A party spokesman said: “He was elected as a Labour MP and so the democratic thing is to resign his seat and let the people of Dudley decide who should represent them.”

Mr Austin refused the call to trigger a by-election.

Deputy Labour leader Tom Watson said Mr Austin’s resignation was a “serious blow” to the party and added: “It’s also personally hard to see a close friend take a decision of this magnitude.”

Shadow chancellor John McDonnell acknowledged “fiercer” action was needed on anti-Semitism, telling the Evening Standard: “I think there’s been a lot of listening but not enough action. That’s the problem.”

But Mr Austin was sceptical about the leadership’s desire to address the issue.

“The last time I tried to speak to John McDonnell it wasn’t a very long conversation on his side and I wouldn’t repeat the words he used,” he said.
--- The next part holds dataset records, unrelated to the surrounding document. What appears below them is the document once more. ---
Lemma current_id_put (s : Sched A) id p q : current_id s = Some id -> slot s id = Some p ->
  current_id (put_slot s id q) = Some id /\ slot (put_slot s id q) id = Some q.
Proof.
  intros Hc Hp; pose proof (slot_range s id p Hp) as Hr.
  assert (Hs : slot (put_slot s id q) id = Some q) by (by rewrite slot_put, Z.eqb_refl); split; [|done].
  unfold current_id in *; change (tpidr (put_slot _ _ _)) with (tpidr s).
  destruct (tpidr s) as [i|]; [|done]; destruct (slot s i); [|done]; injection Hc as ->; by rewrite Hs.
Qed.

(** The grant is the whole pages asked for. *)
Lemma heap_grow_brk (s s' : Sched A) (m m' : M) (id count : Z) (r : option Z) (p : Process A) :
  current_id s = Some id -> slot s id = Some p -> heap_grow s m count = Ok (r, s', m') ->
  current_id s' = Some id /\ exists p', slot s' id = Some p' /\ heap_base p' = heap_base p /\ aspace p' = aspace p /\
    heap_brk p' = heap_brk p + match r with Some _ => div_ceil count PAGE_SIZE_4K * PAGE_SIZE_4K | None => 0 end.
Proof.
  intros Hc Hp; unfold heap_grow; rewrite Hc, Hp; unfold brk_grow, checked_mul, checked_add.
  assert (Hnone : Ok (None, s, m) = Ok (r, s', m') -> current_id s' = Some id /\ exists p', slot s' id = Some p' /\ heap_base p' = heap_base p /\
    aspace p' = aspace p /\ heap_brk p' = heap_brk p + match r with Some _ => div_ceil count PAGE_SIZE_4K * PAGE_SIZE_4K | None => 0 end)
    by (intros [= <- <- <-]; split; [done|]; exists p; split_and!; auto; lia).
  destruct (_ <? W64); cbn [mbind option_bind]; [|done]; destruct (_ <? W64); cbn [mbind option_bind]; [|done]; destruct (_ <=? _); [|done].
  intros (((ok & pg) & m1) & _ & H)%bind_Ok; destruct ok; injection H as <- <- <-;
    edestruct (current_id_put s id p) as [H1 H2]; [done|done| |done|done|]; (split; [exact H1|]; eexists; split; [exact H2|]; split_and!; try done; cbn; lia).
Qed.

(** [heap_shrink] moves the top down to a page-aligned address inside the
    heap and does nothing for any other address; mappings and the heap's
    consistency are kept. *)
Lemma heap_shrink_correct (s : Sched A) (m : M) (id va : Z) (p : Process A)
    (Hcur : current_id s = Some id) (Hp : slot s id = Some p) (Hok : heap_ok p m) (Hva : is_u64 va) :
  exists p', slot (heap_shrink s va) id = Some p' /\ heap_ok p' m /\
    heap_hwm p' = heap_hwm p /\ heap_base p' = heap_base p /\
    heap_brk p' = (if bool_decide ((PAGE_SIZE_4K | va) /\ heap_base p <= va <= heap_brk p)
                   then va else heap_brk p).
Proof.
  destruct Hok as [(Db & Dk & Dh) Hord Hback Hsp]; unfold heap_shrink; rewrite Hcur, Hp.
  unfold brk_shrink, Pa.is_multiple_of; rewrite (proj2 (Z.eqb_neq PAGE_SIZE_4K 0)) by done.
  pose proof (slot_range s id p Hp) as Hr.
  destruct (Z.eqb_spec (va mod PAGE_SIZE_4K) 0) as [Hm|Hm]; cbn [andb].
  - apply Z.mod_divide in Hm; [|done].
    destruct (Z.leb_spec (heap_base p) va), (Z.leb_spec va (heap_brk p)); cbn [andb].
    1:{ eexists; split; [by rewrite slot_put, Z.eqb_refl|].
        rewrite bool_decide_true by (split; [done|lia]); split_and!; auto.
        split; cbn; [done|lia|done|done]. }
    all: exists p; rewrite bool_decide_false by (intros [_ ?]; lia); split_and!; auto; by split.
  - exists p; rewrite bool_decide_false; [split_and!; auto; by split|].
    intros [Hd _]; apply Hm, Z.mod_divide; done.
Qed.
End heap_proofs.

(** ** A flat memory

    Address spaces are numbers, physical pages are handed out in order. *)
Module Flat.

Record mem := { next_pa : Z; maps : gmap (Z * Z) Z }.

#[export] Instance flat_ops : AspaceOps Z mem := {
  map_user_data_page_pa a va m :=
    Ok (Val (next_pa m), {| next_pa := next_pa m + 4096; maps := <[(a, va) := next_pa m]> (maps m) |});
  backing m a va := maps m !! (a, va);
  space_ok _ _ := True;
  usable _ := True;
}.

#[export] Instance flat_laws : AspaceLaws Z mem.
Proof.
  split; simpl; intros; simplify_eq; simpl.
  - by eexists _, _.
  - split; [done|]; split; [by rewrite lookup_insert_eq|]; intros; by rewrite lookup_insert_ne by congruence.
Qed.

Definition empty : mem := {| next_pa := 0x40000000; maps := ∅ |}.

(** The current process of [demo_run] starts with an empty heap at 0x210000. *)
Lemma demo_heap : exists p, Proc.current_id demo_run = Some 0 /\ Proc.slot demo_run 0 = Some p /\
  heap_ok p empty.
Proof.
  destruct (Proc.slot demo_run 0) as [p|] eqn:E; [|vm_compute in E; discriminate].
  exists p; split_and!; [vm_compute; reflexivity|done|].
  assert (Hb : heap_base p = 0x210000 /\ heap_brk p = 0x210000 /\ heap_hwm p = 0x210000)
    by (vm_compute in E; injection E as <-; split_and!; reflexivity).
  destruct Hb as (Hb & Hk & Hh); split; rewrite ?Hb, ?Hk, ?Hh, ?PAGE_4K.
  - split_and!; by exists 528.
  - unfold KZERO; lia.
  - intros va Hva; lia.
  - exact I.
Qed.

(** Three pages granted, all released again. *)
Definition grown : option (Sched Z * mem) :=
  match heap_grow demo_run empty 12288 with
  | Ok (Some _, s1, m1) => Some (heap_shrink s1 0x210000, m1)
  | _ => None
  end.

(** One more page: what [heap_grow] returns and leaves. *)
Definition grow_page (x : Sched Z * mem) : option (Z * (Sched Z * mem)) :=
  match heap_grow x.1 x.2 4096 with
  | Ok (Some va, s, m) => Some (va, (s, m))
  | _ => None
  end.

Definition hwm_of (x : Sched Z * mem) : option Z := heap_hwm <$> Proc.slot x.1 0.

(** Growing again after a release lowers the mapped mark: of the next two
    one-page grants both return pages that are already mapped, but the second
    one is mapped a second time, so its backing page is replaced and the first
    backing page is lost. *)
Lemma heap_regrow_remaps :
  (x0 ← grown; '(va1, x1) ← grow_page x0; '(va2, x2) ← grow_page x1;
   Some ((hwm_of x0, va1, hwm_of x1), (backing x1.2 100 0x211000, va2, backing x2.2 100 0x211000)))
  = Some ((Some 0x213000, 0x210000, Some 0x211000), (Some 0x40001000, 0x211000, Some 0x40003000)).
Proof. vm_compute; reflexivity. Qed.

(** After a release, [heap_alloc_page] returns the virtual address of one
    page and the physical address of another: the new page is mapped at the
    mapped mark while the old top is returned. *)
Lemma heap_alloc_page_mismatch :
  (x0 ← grown;
   match heap_alloc_page x0.1 x0.2 with Ok (r, _, m) => Some (r, backing m 100 0x210000) | _ => None end)
  = Some (Some (0x210000, 0x40003000), Some 0x40000000).
Proof. vm_compute; reflexivity. Qed.

End Flat.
“Why weren’t they listening when thousands of Jewish people protested against the Labour Party in Parliament Square?”

He suggested the current leadership was “not capable of dealing with it” because “they have spent their entire lives on the extreme fringes of British politics, working with all sorts of extremists and, in some cases, terrorists and anti-Semites”.

Mr Austin announced his decision in the Express & Star newspaper and issued a fuller explanation in a statement on his website.

“I grew up listening to my Dad – a refugee from the Holocaust – teaching me about the evils of hatred and prejudice,” he said.

“One of the main reasons I joined the Labour Party as a teenager here in Dudley more than 35 years ago was to fight racism, and I could never have believed that I’d be leaving because of racism too.”

State of the parties in the House of Commons

Former Labour MPs Luciana Berger, Chuka Umunna and Chris Leslie – who left to form the Independent Group earlier in the week – offered support to Mr Austin after his announcement, although he has said he has no plans to join them.

Khalid Mahmood, Labour MP for Birmingham Perry Barr, said: “I’ve known Ian a long time, before we were MPs and he has been a good friend. It’s regrettable that he’s done this.”

He added that Labour under Mr Corbyn was “doing its best” on anti-Semitism, and was operating a “zero-tolerance” policy on the issue.

He said: “Unfortunately there are those associated with the party who make comments.

“But the party is doing its best and will continue to have zero tolerance against anti-Semitism.”